= Beginning of Section =

(* ===== verification/IdeSpec.v ===== *)
(** * The disk driver carries out its requests (ide.c)

    What the driver relies on of the controller ([IdeLaws]), the queue of requests as a list,
    and the system of processes and interrupts. *)

From S2P Require Export Ide.
Local Open Scope Z_scope.

(** The contents of the disks: disk 0 or 1, and the sector. *)
Definition disks : Type := Z -> Z -> block.
Definition dupd (c : disks) (dv n : Z) (d : block) : disks :=
  fun dv' n' => if decide (dv' = dv /\ n' = n) then d else c dv' n'.

Inductive request : Type := Rd (dv n : Z) | Wr (dv n : Z) (d : block).

(** The registers written for a sector. *)
Definition issue {D} `{!IdeOps D} (dv n : Z) (d : D) : D :=
  hw_outb 502 (Z.lor (Z.lor 224 (Z.shiftl dv 4)) (Z.land (Z.shiftr n 24) 15))
    (hw_outb 501 (Z.land (Z.shiftr n 16) 255) (hw_outb 500 (Z.land (Z.shiftr n 8) 255)
      (hw_outb 499 (Z.land n 255) (hw_outb 498 1 (hw_outb 1014 0 d))))).

(** Reading the status register until it says ready. *)
Fixpoint poll {D} `{!IdeOps D} (n : nat) (d : D) : option (Z * D) :=
  match n with
  | O => None
  | S n => let '(r, d') := hw_inb 503 d in if Z.land r 192 =? 64 then Some (r, d') else poll n d'
  end.

(** The controller with the contents [c] of the disks is idle; is working on a request; has
    the data of a sector ready, without an error.  [hw_finish] is the end of its work, when it
    raises the interrupt; an idle controller raises none.  While disk 1 is selected without a
    command ([hw_probing]) the status is zero if there is no such disk. *)
Class IdeLaws (D : Type) `{!IdeOps D} : Type := {
  hw_idle : disks -> D -> Prop;
  hw_working : disks -> request -> D -> Prop;
  hw_loaded : disks -> Z -> Z -> D -> Prop;
  hw_finish : D -> D -> Prop;
  hw_probing : disks -> D -> Prop;
  hw_disk1 : bool;
  hw_idle_status c d : hw_idle c d -> exists r d', poll hw_polls d = Some (r, d') /\ hw_idle c d';
  hw_loaded_status c dv n d :
    hw_loaded c dv n d -> exists r d', poll hw_polls d = Some (r, d') /\ Z.land r 33 = 0 /\ hw_loaded c dv n d';
  hw_probe c d : hw_idle c d -> hw_probing c (hw_outb 502 240 d);
  hw_probe_status c d : hw_probing c d -> hw_probing c (hw_inb 503 d).2 /\ ((hw_inb 503 d).1 = 0 <-> hw_disk1 = false);
  hw_probe_end c d : hw_probing c d -> hw_idle c (hw_outb 502 224 d);
  hw_read c dv n d :
    hw_idle c d -> dv = 0 \/ dv = 1 -> 0 <= n < 2 ^ 28 -> hw_working c (Rd dv n) (hw_outb 503 32 (issue dv n d));
  hw_write c dv n b d :
    hw_idle c d -> dv = 0 \/ dv = 1 -> 0 <= n < 2 ^ 28 -> length b = 512%nat ->
    hw_working c (Wr dv n b) (hw_outsl 496 b (hw_outb 503 48 (issue dv n d)));
  hw_idle_quiet c d d' : hw_idle c d -> ~ hw_finish d d';
  hw_finish_ex c r d : hw_working c r d -> exists d', hw_finish d d';
  hw_finish_read c dv n d d' : hw_working c (Rd dv n) d -> hw_finish d d' -> hw_loaded c dv n d';
  hw_finish_write c dv n b d d' : hw_working c (Wr dv n b) d -> hw_finish d d' -> hw_idle (dupd c dv n b) d';
  hw_insl_data c dv n d : hw_loaded c dv n d -> (hw_insl 496 128 d).1 = c dv n /\ hw_idle c (hw_insl 496 128 d).2
}.

Module IdeSpec.
Import Bio Ide.

(** ** The queue *)

Inductive chain (nx : list (option nat)) : option nat -> list nat -> Prop :=
  | chain_nil : chain nx None []
  | chain_cons b q l : nx !! b = Some q -> chain nx q l -> chain nx (Some b) (b :: l).

Lemma chain_agree nx nx' q l : (forall b, b ∈ l -> nx' !! b = nx !! b) -> chain nx q l -> chain nx' q l.
Proof.
  intros He Hc. induction Hc as [|b q l Hb Hc IH]; [constructor|]. econstructor; [rewrite He by left; done|].
  apply IH. intros a Ha. apply He. by right.
Qed.

Lemma chain_head nx q l : chain nx q l -> q = head l.
Proof. by destruct 1. Qed.

Lemma chain_lookup nx q l b : chain nx q l -> b ∈ l -> (b < length nx)%nat.
Proof.
  induction 1 as [|a q l Ha Hc IH]; [by intros ?%elem_of_nil|]. intros [->|Hb]%elem_of_cons; [by eapply lookup_lt_Some|by apply IH].
Qed.

(** A buffer appended behind the last one. *)
Lemma chain_snoc nx q l z b :
  chain nx q l -> NoDup l -> last l = Some z -> nx !! b = Some None -> (b ∉ l) -> chain (<[z := Some b]> nx) q (l ++ [b]).
Proof.
  intros Hc. induction Hc as [|a q l Ha Hc IH]; intros Hnd Hz Hb Hbl; [done|]. apply NoDup_cons in Hnd as [Hal Hnd].
  apply not_elem_of_cons in Hbl as [Hba Hbl]. destruct l as [|a' l].
  - cbn in Hz. injection Hz as <-. cbn. econstructor; [apply list_lookup_insert_eq; by eapply lookup_lt_Some|].
    econstructor; [rewrite list_lookup_insert_ne by done; exact Hb|constructor].
  - cbn [app]. econstructor.
    + rewrite list_lookup_insert_ne; [exact Ha|]. intros ->. apply Hal. apply last_Some_elem_of. exact Hz.
    + apply IH; done.
Qed.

= End of Section =

> [Goal of the exercise]:
Each line from the one containing "last_Some_elem_of. exact Hz." through the end of the listing above should be copied exactly, with no other line included.

> [Exercise answer]:
    + rewrite list_lookup_insert_ne; [exact Ha|]. intros ->. apply Hal. apply last_Some_elem_of. exact Hz.
    + apply IH; done.
Qed.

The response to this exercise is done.